既に業績予想の最新化は要望済でもありますので。



4.株価推移

株価の動向ですが、想定PERを元に仮想株価を引いた表は以下の通りです。

9090_丸和運輸機関(11年3月期_4Q)株価推移

上記のモヤモヤを解消するためには、
やはり保有比率を下げるしかありません。
ということで、直近で2回売却をしています。
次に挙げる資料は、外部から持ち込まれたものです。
(** C3: for notification functions that return at once, [CoreRestoreTpl]
    terminates without a failed assertion and runs exactly the notifications
    queued above the new level: from the highest level down and, within a
    level, in the order in which they were queued; their queues are empty
    afterwards and the others untouched. *)
Theorem CoreRestoreTpl_dispatch_order fuel t s :
  EventCore s -> lk_Acquired (Locks s gEventQueueLock) = false ->
  t <= gEfiCurrentTpl s -> t <= 31 -> (forall p, t < p -> DriversOnly s p) ->
  (31 <= fuel)%nat -> (size (Events s) < fuel)%nat ->
  exists s', Restore fuel t s = Done s' /\
    World s' = foldl (RunNotified (Events s)) (World s) (DispatchOrder s t) /\
    gEfiCurrentTpl s' = t /\
    forall p, gEventQueue s' p = if t <? p then [] else gEventQueue s p.
Proof.
  intros HC HL Ht H31 HD Hf Hsz. rewrite CoreRestoreTpl_unfold.
  rewrite (proj2 (Z.ltb_ge (gEfiCurrentTpl s) t)) by lia.
  assert (VALID_TPL t = true) as -> by (by apply Z.leb_le). cbn [negb ASSERT mbind Outcome_bind]. cbn zeta.
  destruct fuel as [|f]; [lia|].
  set (s0 := if (TPL_HIGH_LEVEL <=? gEfiCurrentTpl s) && (t <? TPL_HIGH_LEVEL) then set_Tpl TPL_HIGH_LEVEL s else s).
  assert (X : EventCore s0 /\ Locks s0 = Locks s /\ gEventPending s0 = gEventPending s /\
              gEventQueue s0 = gEventQueue s /\ Events s0 = Events s /\ World s0 = World s).
  { unfold s0. destruct (_ && _); [|done]. split_and!; try done. by destruct HC. }
  destruct X as (C0 & L0 & P0 & Q0 & E0 & W0). clearbody s0.
  destruct (restore_loop_order f t 31 (S f) s0) as (s' & HR & C' & HW & HQ); try done; try lia.
  - by rewrite L0.
  - rewrite P0. intros i Hi. pose proof (proj2 (ec_bits s HC) i Hi). lia.
  - intros p Hp. unfold DriversOnly. rewrite Q0, E0. by apply HD.
  - intros p. rewrite Q0. pose proof (queue_length s p HC). lia.
  - rewrite HR. cbn [mbind Outcome_bind]. eexists. split; [reflexivity|].
    destruct (interrupt_spec gCpuPresent gSmmBase2 true (set_Tpl t s')) as [b Hb].
    unfold DispatchOrder. rewrite Hb, <- Q0, <- E0, <- W0. by destruct (_ <? TPL_HIGH_LEVEL).
Qed.

End DispatchOrder.

(** ** Signalling and checking *)

Section SignalCheck.
Context {W : Type}.
Implicit Types s : EventState W.
Context (gCpuPresent : bool) (gSmmBase2 : option (EFI_STATUS * bool)).
Context (Restore : Z -> EventState W -> Outcome (EventState W)) {HR : RestoreSpec Restore}.

(** A state from which services are called: no lock is held. *)
Record Callable s : Prop := {
  ca_core : EventCore s;
  ca_quiet : Quiet s;
  ca_tpl : gEfiCurrentTpl s <= 31;
  ca_lock : lk_Acquired (Locks s gEventQueueLock) = false
}.

(** Setting the signal count of an event under the queue lock. *)
Lemma locked_count_done e n s :
  Callable s ->
  exists s', (s ← CoreAcquireEventLock gCpuPresent gSmmBase2 s;
              CoreReleaseEventLock Restore (UpdateEvent e (set_SignalCount n) s)) = Done s' /\
    Callable s' /\ Events s' = alter (set_SignalCount n) e (Events s).
Proof using HR.
  intros [HC HQ HT HA]. unfold CoreAcquireEventLock, CoreReleaseEventLock.
  destruct (acquire_done gCpuPresent gSmmBase2 gEventQueueLock s) as [b ->]; [done|done|].
  cbn [mbind Outcome_bind]. set (s1 := UpdateEvent _ _ _).
  destruct (release_done Restore gEventQueueLock s1) as [b' ->]; [done|done|done|apply HC|apply HQ|].
  eexists. split; [reflexivity|]. split; [|done]. split; try done.
  apply EventCore_relevel, set_SignalCount_core. by apply EventCore_relevel.
Qed.

(** An event without a notification function is a latch: signalling it
    makes the next check succeed, whatever its state before, and that check
    resets it, so that the one after reports that it is not ready. *)
Theorem signal_then_check e ev s :
  Callable s -> Events s !! e = Some ev -> Notifies ev = false ->
  exists s1 s2,
    CoreSignalEvent gCpuPresent gSmmBase2 Restore e s = Done (EFI_SUCCESS, s1) /\
    CoreCheckEvent gCpuPresent gSmmBase2 Restore e s1 = Done (EFI_SUCCESS, s2) /\
    CoreCheckEvent gCpuPresent gSmmBase2 Restore e s2 = Done (EFI_NOT_READY, s2).
Proof using HR.
  intros HS He HN. unfold Notifies in HN. rewrite HasFlag_lor in HN. apply orb_false_iff in HN as [HNW HNS].
  assert (He0 : (e =? 0) = false) by (apply Z.eqb_neq; intros ->; by destruct (proj1 (ec_fresh s (ca_core s HS)) _ _ He)).
  pose (n := if ev_SignalCount ev =? 0 then ev_SignalCount ev + 1 else ev_SignalCount ev).
  assert (Hn : (n =? 0) = false) by (unfold n; destruct (ev_SignalCount ev =? 0) eqn:E; bool_to_Z; apply Z.eqb_neq; lia).
  destruct (locked_count_done e n s HS) as (s1 & H1 & S1 & E1).
  destruct (locked_count_done e 0 s1 S1) as (s2 & H2 & S2 & E2).
  assert (G1 : Events s1 !! e = Some (set_SignalCount n ev)) by (by rewrite E1, lookup_alter_eq, He).
  assert (G2 : Events s2 !! e = Some (set_SignalCount 0 (set_SignalCount n ev))) by (by rewrite E2, lookup_alter_eq, G1).
  exists s1, s2. split_and!.
  - unfold CoreSignalEvent. rewrite He0, He. apply Outcome_bind_Done in H1 as (s0 & H0 & H1). rewrite H0.
    cbn [mbind Outcome_bind]. apply acquire_spec in H0 as (_ & b & ->). unfold ReadEvent. cbn [Events Relevel set_Tpl set_Interrupts set_Locks].
    rewrite He. cbn [mbind Outcome_bind]. rewrite HNS.
    destruct (ev_SignalCount ev =? 0) eqn:E0; cbn [mbind Outcome_bind].
    + unfold n in H1. by rewrite H1.
    + assert (HU : UpdateEvent e (set_SignalCount n) (Relevel (LockTpl gEventQueueLock) b
        (<[gEventQueueLock:=MkLock (gEfiCurrentTpl s) true]> (Locks s)) s) = Relevel (LockTpl gEventQueueLock) b
        (<[gEventQueueLock:=MkLock (gEfiCurrentTpl s) true]> (Locks s)) s).
      { unfold UpdateEvent. simpl. rewrite alter_id; [by destruct s|]. intros ev' Hev'.
        assert (ev' = ev) as -> by congruence. unfold n. by destruct ev. }
      rewrite HU in H1. by rewrite H1.
  - unfold CoreCheckEvent. rewrite He0, G1. cbn [ev_Type set_SignalCount]. rewrite HNS.
    cbn [ev_SignalCount set_SignalCount]. rewrite Hn. cbn [andb mbind Outcome_bind].
    assert (HRd : ReadEvent e s1 = Done (set_SignalCount n ev)) by (unfold ReadEvent; by rewrite G1).
    rewrite HRd. cbn [mbind Outcome_bind ev_SignalCount set_SignalCount]. rewrite Hn. cbn [negb].
    apply Outcome_bind_Done in H2 as (s0 & H0 & H2). rewrite H0. cbn [mbind Outcome_bind].
    apply acquire_spec in H0 as (_ & b & ->). unfold ReadEvent.
    cbn [Events Relevel set_Tpl set_Interrupts set_Locks]. rewrite G1.
    cbn [mbind Outcome_bind ev_SignalCount set_SignalCount]. rewrite Hn. cbn [negb]. by rewrite H2.
  - unfold CoreCheckEvent. rewrite He0, G2. cbn [ev_Type set_SignalCount ev_SignalCount]. rewrite HNS, HNW.
    cbn [andb Z.eqb mbind Outcome_bind]. unfold ReadEvent. rewrite G2. done.
Qed.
(青色)

客観的にみてもやはり割高感は否めませんし、
そういう意味でも良いタイミングだったかもしれません。


目標株価は一旦現時点のままとしています。


5.さいごに

同社は上場後からずっと保有を継続しており、
基本的にネガティブに見ていたことはありません。
今も芯ではネガティブにみていないのですが、
足元では明らかに下方修正ものだと確信している中で、
主力として放置するだけの度胸はありませんでした。

目を向けるべきは本当にアマゾン社の仕事を長期目線でモノにして
収益化を図れるのかということです。

物流業界はとても課題が多く、
同社のような昭和スタイルの会社にも多くの超えなければならない壁があります。

私は同社へ応援したい気持ちは変わりませんし、
アマゾン社との仕事着手でうまくいかず下方修正になったとしても、
その程度の事実だけで見切ることはないと思います。
(会社側の誠実な対応がこれまで通りある前提です)

そういう目線でまた機会があれば買い戻しも含めて検討していきたいと思っている所です。